====== Material shown
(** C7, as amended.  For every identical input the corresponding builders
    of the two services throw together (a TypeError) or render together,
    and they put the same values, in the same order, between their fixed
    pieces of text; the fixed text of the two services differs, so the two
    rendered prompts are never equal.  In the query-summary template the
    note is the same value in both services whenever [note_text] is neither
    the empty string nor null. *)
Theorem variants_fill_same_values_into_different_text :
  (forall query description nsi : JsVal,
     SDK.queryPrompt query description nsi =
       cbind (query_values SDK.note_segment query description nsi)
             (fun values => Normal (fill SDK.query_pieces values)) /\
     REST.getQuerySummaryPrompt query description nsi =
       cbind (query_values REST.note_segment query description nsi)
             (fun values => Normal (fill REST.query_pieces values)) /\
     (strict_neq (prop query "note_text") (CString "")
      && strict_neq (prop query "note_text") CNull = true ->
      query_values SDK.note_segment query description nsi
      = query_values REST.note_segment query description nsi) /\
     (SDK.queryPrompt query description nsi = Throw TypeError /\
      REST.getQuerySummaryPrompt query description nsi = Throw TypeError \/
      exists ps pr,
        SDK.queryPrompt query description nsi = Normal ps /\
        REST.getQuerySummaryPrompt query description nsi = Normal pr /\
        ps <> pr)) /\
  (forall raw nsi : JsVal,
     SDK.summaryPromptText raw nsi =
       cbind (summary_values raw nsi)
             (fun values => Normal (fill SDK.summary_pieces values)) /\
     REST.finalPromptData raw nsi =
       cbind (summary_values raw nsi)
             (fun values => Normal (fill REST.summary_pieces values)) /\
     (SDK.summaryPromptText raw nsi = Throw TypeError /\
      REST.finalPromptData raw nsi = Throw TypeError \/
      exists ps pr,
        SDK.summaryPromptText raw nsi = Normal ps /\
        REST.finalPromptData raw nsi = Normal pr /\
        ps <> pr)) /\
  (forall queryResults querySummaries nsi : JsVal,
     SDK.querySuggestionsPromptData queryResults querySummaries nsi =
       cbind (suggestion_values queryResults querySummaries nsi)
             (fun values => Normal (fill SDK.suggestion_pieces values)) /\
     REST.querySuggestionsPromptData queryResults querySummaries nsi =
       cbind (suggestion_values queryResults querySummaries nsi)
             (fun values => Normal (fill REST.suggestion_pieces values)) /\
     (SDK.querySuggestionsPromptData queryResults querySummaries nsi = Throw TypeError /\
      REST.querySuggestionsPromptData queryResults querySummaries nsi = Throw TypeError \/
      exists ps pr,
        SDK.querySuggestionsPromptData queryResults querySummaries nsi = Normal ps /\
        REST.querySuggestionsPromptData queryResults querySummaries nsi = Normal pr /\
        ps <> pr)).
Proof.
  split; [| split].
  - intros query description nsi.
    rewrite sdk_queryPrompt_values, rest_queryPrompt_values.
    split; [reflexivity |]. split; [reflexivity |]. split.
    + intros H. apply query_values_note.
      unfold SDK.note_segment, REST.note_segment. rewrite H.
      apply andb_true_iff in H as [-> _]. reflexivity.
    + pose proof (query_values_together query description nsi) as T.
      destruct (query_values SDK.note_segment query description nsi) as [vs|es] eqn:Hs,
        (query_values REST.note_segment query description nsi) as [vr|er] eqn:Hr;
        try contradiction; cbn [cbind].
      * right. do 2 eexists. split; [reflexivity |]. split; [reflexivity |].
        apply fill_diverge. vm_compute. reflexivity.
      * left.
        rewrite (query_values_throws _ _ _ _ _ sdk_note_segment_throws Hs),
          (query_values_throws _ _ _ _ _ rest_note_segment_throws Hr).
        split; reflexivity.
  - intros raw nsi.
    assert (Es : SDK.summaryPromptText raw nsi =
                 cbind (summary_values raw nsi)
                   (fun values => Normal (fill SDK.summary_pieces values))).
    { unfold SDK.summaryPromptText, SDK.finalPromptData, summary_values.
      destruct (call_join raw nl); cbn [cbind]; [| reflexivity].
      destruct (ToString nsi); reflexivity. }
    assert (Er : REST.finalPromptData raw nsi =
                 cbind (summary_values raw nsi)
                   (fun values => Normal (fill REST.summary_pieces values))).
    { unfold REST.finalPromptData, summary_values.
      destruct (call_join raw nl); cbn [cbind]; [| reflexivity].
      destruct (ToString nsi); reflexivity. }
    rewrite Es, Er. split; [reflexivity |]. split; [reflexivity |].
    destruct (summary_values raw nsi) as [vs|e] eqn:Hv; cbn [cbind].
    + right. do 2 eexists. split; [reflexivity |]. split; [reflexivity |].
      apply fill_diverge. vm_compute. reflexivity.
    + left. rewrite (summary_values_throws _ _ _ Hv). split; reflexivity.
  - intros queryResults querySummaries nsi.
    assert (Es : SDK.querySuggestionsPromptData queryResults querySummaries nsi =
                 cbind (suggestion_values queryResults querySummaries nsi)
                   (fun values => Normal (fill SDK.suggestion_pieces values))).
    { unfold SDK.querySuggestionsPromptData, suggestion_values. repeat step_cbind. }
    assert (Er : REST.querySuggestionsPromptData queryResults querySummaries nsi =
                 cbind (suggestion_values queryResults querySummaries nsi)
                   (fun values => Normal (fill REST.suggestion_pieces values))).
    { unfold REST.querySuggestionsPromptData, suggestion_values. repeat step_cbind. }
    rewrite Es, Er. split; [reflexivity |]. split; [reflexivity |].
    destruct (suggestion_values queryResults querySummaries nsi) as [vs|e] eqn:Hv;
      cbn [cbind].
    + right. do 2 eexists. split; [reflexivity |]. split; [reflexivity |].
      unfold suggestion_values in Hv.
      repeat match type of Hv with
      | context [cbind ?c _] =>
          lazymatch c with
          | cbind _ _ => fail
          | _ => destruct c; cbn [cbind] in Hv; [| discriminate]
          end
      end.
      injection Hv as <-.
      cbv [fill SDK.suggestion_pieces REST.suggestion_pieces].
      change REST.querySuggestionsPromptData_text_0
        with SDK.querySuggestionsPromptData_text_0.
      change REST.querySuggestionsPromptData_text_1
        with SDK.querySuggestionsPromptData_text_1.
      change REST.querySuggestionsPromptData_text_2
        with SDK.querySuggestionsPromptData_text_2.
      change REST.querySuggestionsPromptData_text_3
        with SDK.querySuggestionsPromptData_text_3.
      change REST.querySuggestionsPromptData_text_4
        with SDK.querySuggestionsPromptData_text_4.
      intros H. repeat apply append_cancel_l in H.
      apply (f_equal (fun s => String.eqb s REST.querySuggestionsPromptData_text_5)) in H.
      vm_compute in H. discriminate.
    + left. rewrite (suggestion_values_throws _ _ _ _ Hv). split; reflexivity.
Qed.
============
== Exercise ==
Output the data in full, exactly as it stands.

== Task solution ==
(** C7, as amended.  For every identical input the corresponding builders
    of the two services throw together (a TypeError) or render together,
    and they put the same values, in the same order, between their fixed
    pieces of text; the fixed text of the two services differs, so the two
    rendered prompts are never equal.  In the query-summary template the
    note is the same value in both services whenever [note_text] is neither
    the empty string nor null. *)
Theorem variants_fill_same_values_into_different_text :
  (forall query description nsi : JsVal,
     SDK.queryPrompt query description nsi =
       cbind (query_values SDK.note_segment query description nsi)
             (fun values => Normal (fill SDK.query_pieces values)) /\
     REST.getQuerySummaryPrompt query description nsi =
       cbind (query_values REST.note_segment query description nsi)
             (fun values => Normal (fill REST.query_pieces values)) /\
     (strict_neq (prop query "note_text") (CString "")
      && strict_neq (prop query "note_text") CNull = true ->
      query_values SDK.note_segment query description nsi
      = query_values REST.note_segment query description nsi) /\
     (SDK.queryPrompt query description nsi = Throw TypeError /\
      REST.getQuerySummaryPrompt query description nsi = Throw TypeError \/
      exists ps pr,
        SDK.queryPrompt query description nsi = Normal ps /\
        REST.getQuerySummaryPrompt query description nsi = Normal pr /\
        ps <> pr)) /\
  (forall raw nsi : JsVal,
     SDK.summaryPromptText raw nsi =
       cbind (summary_values raw nsi)
             (fun values => Normal (fill SDK.summary_pieces values)) /\
     REST.finalPromptData raw nsi =
       cbind (summary_values raw nsi)
             (fun values => Normal (fill REST.summary_pieces values)) /\
     (SDK.summaryPromptText raw nsi = Throw TypeError /\
      REST.finalPromptData raw nsi = Throw TypeError \/
      exists ps pr,
        SDK.summaryPromptText raw nsi = Normal ps /\
        REST.finalPromptData raw nsi = Normal pr /\
        ps <> pr)) /\
  (forall queryResults querySummaries nsi : JsVal,
     SDK.querySuggestionsPromptData queryResults querySummaries nsi =
       cbind (suggestion_values queryResults querySummaries nsi)
             (fun values => Normal (fill SDK.suggestion_pieces values)) /\
     REST.querySuggestionsPromptData queryResults querySummaries nsi =
       cbind (suggestion_values queryResults querySummaries nsi)
             (fun values => Normal (fill REST.suggestion_pieces values)) /\
     (SDK.querySuggestionsPromptData queryResults querySummaries nsi = Throw TypeError /\
      REST.querySuggestionsPromptData queryResults querySummaries nsi = Throw TypeError \/
      exists ps pr,
        SDK.querySuggestionsPromptData queryResults querySummaries nsi = Normal ps /\
        REST.querySuggestionsPromptData queryResults querySummaries nsi = Normal pr /\
        ps <> pr)).
Proof.
  split; [| split].
  - intros query description nsi.
    rewrite sdk_queryPrompt_values, rest_queryPrompt_values.
    split; [reflexivity |]. split; [reflexivity |]. split.
    + intros H. apply query_values_note.
      unfold SDK.note_segment, REST.note_segment. rewrite H.
      apply andb_true_iff in H as [-> _]. reflexivity.
    + pose proof (query_values_together query description nsi) as T.
      destruct (query_values SDK.note_segment query description nsi) as [vs|es] eqn:Hs,
        (query_values REST.note_segment query description nsi) as [vr|er] eqn:Hr;
        try contradiction; cbn [cbind].
      * right. do 2 eexists. split; [reflexivity |]. split; [reflexivity |].
        apply fill_diverge. vm_compute. reflexivity.
      * left.
        rewrite (query_values_throws _ _ _ _ _ sdk_note_segment_throws Hs),
          (query_values_throws _ _ _ _ _ rest_note_segment_throws Hr).
        split; reflexivity.
  - intros raw nsi.
    assert (Es : SDK.summaryPromptText raw nsi =
                 cbind (summary_values raw nsi)
                   (fun values => Normal (fill SDK.summary_pieces values))).
    { unfold SDK.summaryPromptText, SDK.finalPromptData, summary_values.
      destruct (call_join raw nl); cbn [cbind]; [| reflexivity].
      destruct (ToString nsi); reflexivity. }
    assert (Er : REST.finalPromptData raw nsi =
                 cbind (summary_values raw nsi)
                   (fun values => Normal (fill REST.summary_pieces values))).
    { unfold REST.finalPromptData, summary_values.
      destruct (call_join raw nl); cbn [cbind]; [| reflexivity].
      destruct (ToString nsi); reflexivity. }
    rewrite Es, Er. split; [reflexivity |]. split; [reflexivity |].
    destruct (summary_values raw nsi) as [vs|e] eqn:Hv; cbn [cbind].
    + right. do 2 eexists. split; [reflexivity |]. split; [reflexivity |].
      apply fill_diverge. vm_compute. reflexivity.
    + left. rewrite (summary_values_throws _ _ _ Hv). split; reflexivity.
  - intros queryResults querySummaries nsi.
    assert (Es : SDK.querySuggestionsPromptData queryResults querySummaries nsi =
                 cbind (suggestion_values queryResults querySummaries nsi)
                   (fun values => Normal (fill SDK.suggestion_pieces values))).
    { unfold SDK.querySuggestionsPromptData, suggestion_values. repeat step_cbind. }
    assert (Er : REST.querySuggestionsPromptData queryResults querySummaries nsi =
                 cbind (suggestion_values queryResults querySummaries nsi)
                   (fun values => Normal (fill REST.suggestion_pieces values))).
    { unfold REST.querySuggestionsPromptData, suggestion_values. repeat step_cbind. }
    rewrite Es, Er. split; [reflexivity |]. split; [reflexivity |].
    destruct (suggestion_values queryResults querySummaries nsi) as [vs|e] eqn:Hv;
      cbn [cbind].
    + right. do 2 eexists. split; [reflexivity |]. split; [reflexivity |].
      unfold suggestion_values in Hv.
      repeat match type of Hv with
      | context [cbind ?c _] =>
          lazymatch c with
          | cbind _ _ => fail
          | _ => destruct c; cbn [cbind] in Hv; [| discriminate]
          end
      end.
      injection Hv as <-.
      cbv [fill SDK.suggestion_pieces REST.suggestion_pieces].
      change REST.querySuggestionsPromptData_text_0
        with SDK.querySuggestionsPromptData_text_0.
      change REST.querySuggestionsPromptData_text_1
        with SDK.querySuggestionsPromptData_text_1.
      change REST.querySuggestionsPromptData_text_2
        with SDK.querySuggestionsPromptData_text_2.
      change REST.querySuggestionsPromptData_text_3
        with SDK.querySuggestionsPromptData_text_3.
      change REST.querySuggestionsPromptData_text_4
        with SDK.querySuggestionsPromptData_text_4.
      intros H. repeat apply append_cancel_l in H.
      apply (f_equal (fun s => String.eqb s REST.querySuggestionsPromptData_text_5)) in H.
      vm_compute in H. discriminate.
    + left. rewrite (suggestion_values_throws _ _ _ _ Hv). split; reflexivity.
Qed.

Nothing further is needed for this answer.